This course doesn't provide a formal and rigorous introduction, but similarly to the Python part, we hope that by informally discussing and presenting more technical topics, historians are able to intuitively grasp how data analysis may be helpful for their research. We provde links to other handbooks and courses below.

## Age, Gender and Disability in London

For our first statistical exploration we use a small sample of (anonymised) census data from London. This records for each person in London their place, age, gender and disability. 

Gender, place are called variables. We first study them individually and later turn to analysing and interpreting their relationship.

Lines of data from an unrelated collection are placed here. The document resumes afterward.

(** Reading a sorted selection of rows: every one reads, in some order. *)
Lemma select_all {K I B C} `{Countable K} (f : B -> StoreResult C) (cmp : K * RowOf I B -> K * RowOf I B -> comparison) (P : K * RowOf I B -> Prop)
    `{forall x, Decision (P x)} (rows : gmap K (RowOf I B)) :
  (forall k row, rows !! k = Some row -> P (k, row) -> exists y, f (r_body row) = Ok y) ->
  exists ys, collect_results ((fun kv => f (r_body kv.2)) <$> sort_by cmp (filter P (map_to_list rows))) = Ok ys /\
    forall y, y ∈ ys <-> exists k row, rows !! k = Some row /\ P (k, row) /\ f (r_body row) = Ok y.
Proof.
  intros Hok. destruct (collect_all (fun kv : K * RowOf I B => f (r_body kv.2)) (fun kv y => f (r_body kv.2) = Ok y) (sort_by cmp (filter P (map_to_list rows))))
    as (ys & Hys & Hf).
  - intros [k row] Hin. rewrite sort_by_perm in Hin. apply list_elem_of_filter in Hin as [Hp Hin]. apply elem_of_map_to_list in Hin.
    destruct (Hok k row Hin Hp) as (y & Hy). eauto.
  - exists ys. split; [done|]. intros y. split.
    + intros Hy. apply list_elem_of_lookup in Hy as (i & Hi). destruct (Forall2_lookup_r _ _ _ _ _ Hf Hi) as ([k row] & Hk & Hfy).
      exists k, row. assert (Hin : (k, row) ∈ sort_by cmp (filter P (map_to_list rows))) by (by eapply list_elem_of_lookup_2).
      rewrite sort_by_perm in Hin. apply list_elem_of_filter in Hin as [Hp Hin]. apply elem_of_map_to_list in Hin. done.
    + intros (k & row & Hrow & Hp & Hfy). assert (Hin : (k, row) ∈ sort_by cmp (filter P (map_to_list rows))).
      { rewrite sort_by_perm. apply list_elem_of_filter. split; [done|]. by apply elem_of_map_to_list. }
      apply list_elem_of_lookup in Hin as (i & Hi). destruct (Forall2_lookup_l _ _ _ _ _ Hf Hi) as (y' & Hy' & Hfy').
      cbn in Hfy'. assert (y' = y) as -> by congruence. by eapply list_elem_of_lookup_2.
Qed.

Lemma windows_latest key :
  key_wf key -> exists ws, windows_of key (run_all runs) = Ok ws /\
    forall x, x ∈ ws <-> exists window w, latest (staged_window key window) runs = Some w /\ x = stored_window true w.
Proof.
  intros Hk. unfold windows_of.
  destruct (select_all (window_from_row true) (fun a b => String.compare a.1.2 b.1.2) (fun kv => kv.1.1 = key_to_string key)
    (published_rows (rm_windows (run_all runs)))) as (ws & Hws & Hin).
  - intros k row Hrow _. destruct (window_rows_made k row Hrow) as (w & Hw & _ & ->). rewrite window_back by done. by eexists.
  - exists ws. split; [exact Hws|]. intros x. rewrite Hin. split.
    + intros (k & row & Hrow & Hkey & Hx). destruct (window_rows_made k row Hrow) as (w & Hw & -> & Hb). cbn in Hkey.
      assert (mw_key w = key) as Hwk by (apply key_text_inj; [apply Hw|done|done]). destruct Hw as (Hkw & Hpw & Hrest).
      pose proof (window_row_latest key (mw_window w) Hk Hpw) as Hl. rewrite <- Hwk in Hl at 1. rewrite Hrow in Hl. cbn in Hl. symmetry in Hl.
      apply fmap_Some in Hl as (w' & Hl & Hrw). exists (mw_window w), w'. split; [done|].
      assert (Hw' : window_fits w').
      { destruct (latest_in _ _ _ Hl) as (r & Hr & Hs). apply last_in in Hs as [Hs _]. by apply (proj1 (Forall_forall _ _) (windows_fit r Hr)). }
      rewrite Hrw, window_back in Hx by done. congruence.
    + intros (window & w & Hl & ->). destruct (latest_in _ _ _ Hl) as (r & Hr & Hs). apply last_in in Hs as [Hs [Hwk Hww]].
      pose proof (proj1 (Forall_forall _ _) (windows_fit r Hr) w Hs) as Hw.
      assert (Hpw : Window.parse (Window.key window) = Some window) by (rewrite <- Hww; apply Hw).
      pose proof (window_row_latest key window Hk Hpw) as Hrow. rewrite Hl in Hrow. apply fmap_Some in Hrow as (row & Hrow & Hb).
      exists (key_to_string key, Window.key window), row. split_and!; [done|done|]. rewrite <- Hb. by apply window_back.
Qed.

Lemma deal_rollups_latest region :
  exists l, deal_rollups region (run_all runs) = Ok l /\
    forall x, x ∈ l <-> exists k y, k.1.1.1 = Region_as_str region /\ latest (staged_rollup k) runs = Some y /\ x = stored_rollup y.
Proof.
  unfold deal_rollups, rollup_rows.
  destruct (select_all rollup_from_row (fun a b => rollup_cmp a.1 b.1)
    (fun kv : RollupKey * RowOf unit RollupRow => (let '(r, _, _, _) := kv.1 in bool_decide (r = Region_as_str region)) = true)
    (published_rows (rm_rollups (run_all runs)))) as (l & Hl & Hin).
  - intros k row Hrow _. destruct (rollup_rows_made k row Hrow) as (x & Hx & _ & ->). rewrite rollup_back by done. by eexists.
  - exists l. split; [exact Hl|]. intros x. rewrite Hin. split.
    + intros ([[[rg i] t] rm] & row & Hrow & Hreg & Hx). cbn in Hreg. apply bool_decide_eq_true in Hreg.
      pose proof (rollup_row_latest ((rg, i, t, rm) : RollupKey)) as Hla. rewrite Hrow in Hla. cbn in Hla. symmetry in Hla.
      apply fmap_Some in Hla as (y & Hy & Hb). exists (rg, i, t, rm), y. split_and!; [done|done|].
      destruct (latest_in _ _ _ Hy) as (r & Hr & Hs). apply last_in in Hs as [Hs _].
      pose proof (proj1 (Forall_forall _ _) (proj2 (proj1 (Forall_forall _ _) Hfit r Hr)) y Hs) as Hyf.
      rewrite Hb, rollup_back in Hx by done. congruence.
    + intros ([[[rg i] t] rm] & y & Hreg & Hy & ->). pose proof (rollup_row_latest ((rg, i, t, rm) : RollupKey)) as Hla. rewrite Hy in Hla.
      apply fmap_Some in Hla as (row & Hrow & Hb). exists (rg, i, t, rm), row. split_and!; [done|by apply bool_decide_eq_true|].
      destruct (latest_in _ _ _ Hy) as (r & Hr & Hs). apply last_in in Hs as [Hs _].
      pose proof (proj1 (Forall_forall _ _) (proj2 (proj1 (Forall_forall _ _) Hfit r Hr)) y Hs) as Hyf.
      rewrite <- Hb. by apply rollup_back.
Qed.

# Opening and manipulating dataframes with Pandas

As in the previous notebook we first load all the tools and packages that we need for our analysis. The first line instructs the  environment to show all plots in the notebook. Line two and three import different libraries. In both cases we use an abbreviation to reference to these libraries later on (you'll notice 'pd' returning everywhere. This is just to save you time typing. In the last line we intruct Python to use `seaborn` for plotting (set it as default) this is just to make things look prettier! 

In [None]:
%matplotlib inline
import pandas as pd
import numpy as np
import seaborn as sns
sns.set()

Below we load the data. The syntax should be familiar from the previous notebook. Basically we use the function `read_csv` from the Pandas `pd` library to load a file on the location `'data/icem/EW01_london_sample.csv'`. The last argument `index_col` indicates the want the first colums (index 0) to serve as row index for our dataframe.

In [None]:
df = pd.read_csv('data/icem/EW01_london_sample.csv',index_col=0)

In [None]:
df = df.sample(frac=.5, random_state=0).reset_index()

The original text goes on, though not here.